Walter Francis White
Walter Francis White

Walter Francis White (July 1, 1893, Atlanta, Georgia - March 21, 1955, New York, New York) was a spokesman for blacks in the United States for almost a quarter of a century as executive secretary (1931-1955) of the National Association for the Advancement of Colored People. He graduated from Atlanta University in 1916 (now Clark Atlanta University). In 1918 he joined the small national staff of the NAACP in New York at the invitation of James Weldon Johnson. White acted as Johnson's assistant national secretary. In 1931 he succeeded him at the helm of the NAACP.

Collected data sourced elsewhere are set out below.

(** * pg-boss: migration store and manager

    A shallow embedding of [src/migrationStore.js] and [src/manager.js].
    JavaScript numbers are modelled by [Z] (whole seconds, whole
    milliseconds, integer versions); strings by [string]; plain objects with
    a fixed shape by records; thrown errors by an explicit [result] type;
    the manager object and the database behind it by explicit state
    passing. *)

From Stdlib Require Import ZArith List Lia Sorted Permutation.
From stdpp Require Import base tactics option list strings pretty gmap.

Set Warnings "-register-all".
Open Scope Z_scope.

(** ** JavaScript values and errors *)

Module JS.

(** Errors raised by the engine itself; their message text is the engine's. *)
Inductive engine_error :=
| NotAFunction (callee : string)
| ReadOfNull (property : string)
| ReadOfUndefined (property : string).

Inductive value :=
| VUndefined
| VNull
| VBool (b : bool)
| VNum (n : Z)
| VStr (s : string)
| VFunction (name : string)
| VArray (items : list value)
| VObject (props : list (string * value))
| VError (name message : string)
| VTypeError (why : engine_error).

(** [typeof v] *)
Definition typeof (v : value) : string :=
  match v with
  | VUndefined => "undefined"
  | VNull => "object"
  | VBool _ => "boolean"
  | VNum _ => "number"
  | VStr _ => "string"
  | VFunction _ => "function"
  | VArray _ | VObject _ | VError _ _ | VTypeError _ => "object"
  end.

(** [Array.isArray(v)] *)
Definition isArray (v : value) : bool :=
  match v with VArray _ => true | _ => false end.

(** ToBoolean *)
Definition truthy (v : value) : bool :=
  match v with
  | VUndefined | VNull => false
  | VBool b => b
  | VNum n => negb (n =? 0)
  | VStr s => negb (String.eqb s "")
  | _ => true
  end.

(** [v[p]] for a property name no prototype supplies: an own property of
    an object literal, [undefined] on every other value (reading it off
    [null] or [undefined] throws, which the callers here never do). *)
Definition get_property (v : value) (p : string) : value :=
  match v with
  | VObject props =>
      match List.find (fun e => String.eqb e.1 p) props with
      | Some e => e.2
      | None => VUndefined
      end
  | _ => VUndefined
  end.

(** An integer-valued number interpolated in a template literal prints as
    its decimal digits. *)
Definition number_to_string (n : Z) : string := pretty n.

(** The outcome of evaluating an expression or calling a function: a value,
    or a thrown one. *)
Inductive result (A : Type) :=
| Ok (a : A)
| Throw (e : value).
Arguments Ok {A} a.
Arguments Throw {A} e.

#[export] Instance result_ret : MRet result := @Ok.
#[export] Instance result_bind : MBind result := fun A B k r =>
  match r with Ok a => k a | Throw e => Throw e end.

(** [new Error(message)] *)
Definition Error (message : string) : value := VError "Error" message.

(** [assert(cond, message)] of node:assert *)
Definition assert (cond : bool) (message : string) : result unit :=
  if cond then Ok tt else Throw (VError "AssertionError" message).

End JS.

Import JS.

(** ** plans.js

    [plans.assertMigration], [plans.setVersion] and [plans.locked] live in
    plans.js, which is not among the sources at hand.  Each call is
    represented by a constructor that records the arguments it was given;
    a statement taken from a migration's own array is [Sql]. *)

Module Plans.

Inductive command :=
| Sql (text : string)
| assertMigration (schema : string) (version : Z)
| setVersion (schema : string) (version : Z).

Inductive plan :=
| locked (schema : string) (commands : list command).

End Plans.

(** ** migrationStore.js *)

Module MigrationStore.
Import Plans.

Record migration := {
  release : string;
  version : Z;
  previous : Z;
  install : list command;
  uninstall : option (list command)
}.

(** [flatten (schema, commands, version)]: [unshift] the assertion, [push]
    the version bump, wrap in [plans.locked].  (The source does this in
    place on [commands]; only the returned plan is modelled.) *)
Definition flatten (schema : string) (commands : list command) (version : Z) : plan :=
  locked schema (assertMigration schema version :: commands ++ [setVersion schema version]).

Definition not_found (version : Z) : string :=
  "Version " +:+ number_to_string version +:+ " not found.".

(** Elements of the array literals in [getAll]: a template literal, or a
    template literal applied as a tag to the template literal that follows
    it with no comma in between. *)
Inductive element :=
| Template (s : string)
| TaggedTemplate (tag : element) (quasi : string).

Fixpoint eval_element (e : element) : result string :=
  match e with
  | Template s => Ok s
  | TaggedTemplate tag _ =>
      f ← eval_element tag;
      Throw (VTypeError (NotAFunction f))
  end.

(** An array literal evaluates its elements left to right. *)
Fixpoint eval_array (es : list element) : result (list command) :=
  match es with
  | [] => Ok []
  | e :: es' =>
      s ← eval_element e;
      rest ← eval_array es';
      Ok (Sql s :: rest)
  end.

Record migration_literal := {
  lit_release : string;
  lit_version : Z;
  lit_previous : Z;
  lit_install : list element;
  lit_uninstall : list element
}.

Definition eval_migration (l : migration_literal) : result migration :=
  i ← eval_array (lit_install l);
  u ← eval_array (lit_uninstall l);
  Ok {| release := lit_release l; version := lit_version l;
        previous := lit_previous l; install := i; uninstall := Some u |}.

Fixpoint eval_migrations (ls : list migration_literal) : result (list migration) :=
  match ls with
  | [] => Ok []
  | l :: ls' =>
      m ← eval_migration l;
      rest ← eval_migrations ls';
      Ok (m :: rest)
  end.
(** * EgStore: persistent settings records (easygui/boxes/egstore.py)

    A shallow embedding of the [EgStore] class.  An instance is a reference
    to its attribute dictionary ([__dict__]); dictionaries live in a heap so
    that copying and aliasing are visible; the file system maps paths to
    nodes; [pickle] and [repr] are collaborators given by their interface.
    A string is a sequence of 8-bit characters, each one code point: text
    outside Latin-1 is not represented. *)

From Stdlib Require Import ZArith String Ascii.
From Stdlib.Strings Require Import Byte.
From stdpp Require Import gmap strings list fin_maps.

Local Open Scope string_scope.
Local Open Scope list_scope.

(** ** Python values and exceptions *)

(** The attribute values a settings record holds. *)
Inductive pyval : Type :=
  | PyNone
  | PyBool (b : bool)
  | PyInt (z : Z)
  | PyStr (s : string).

#[global] Instance pyval_eq_dec : EqDecision pyval.
Proof. solve_decision. Defined.

(** The exceptions the module can surface.  [IOError] is [OSError]; its
    [errno] attribute may be [None]. *)
Inductive exn : Type :=
  | OSError (errno : option Z)
  | KeyError (key : string)
  | AttributeError (name : string)
  | TypeError
  | ValueError
  | PickleError (msg : string)
  | OverflowError
  | SystemError.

White oversaw the plans and organizational structure of the fight against public segregation. Under his leadership, the NAACP set up the Legal Defense Fund, which raised numerous legal challenges to segregation and disfranchisement, and achieved many successes. Among these was the Supreme Court ruling in Brown v. Board of Education, which determined that segregated education was inherently unequal. He was the virtual author of President Truman's presidential order desegregating the armed forces after the Second World War. White also quintupled NAACP membership to nearly 500,000.[1]

During the Joseph McCarthy era of political repression and persecution, White did not criticize McCarthy’s actions in Congress, as he believed there would be a backlash that would cost the NAACP their tax-exempt status and lead to equating Civil Rights with Soviet Communism.[2]

In addition to his NAACP work, White was a journalist, novelist, and essayist, and influential in the Harlem Renaissance of the 1920s.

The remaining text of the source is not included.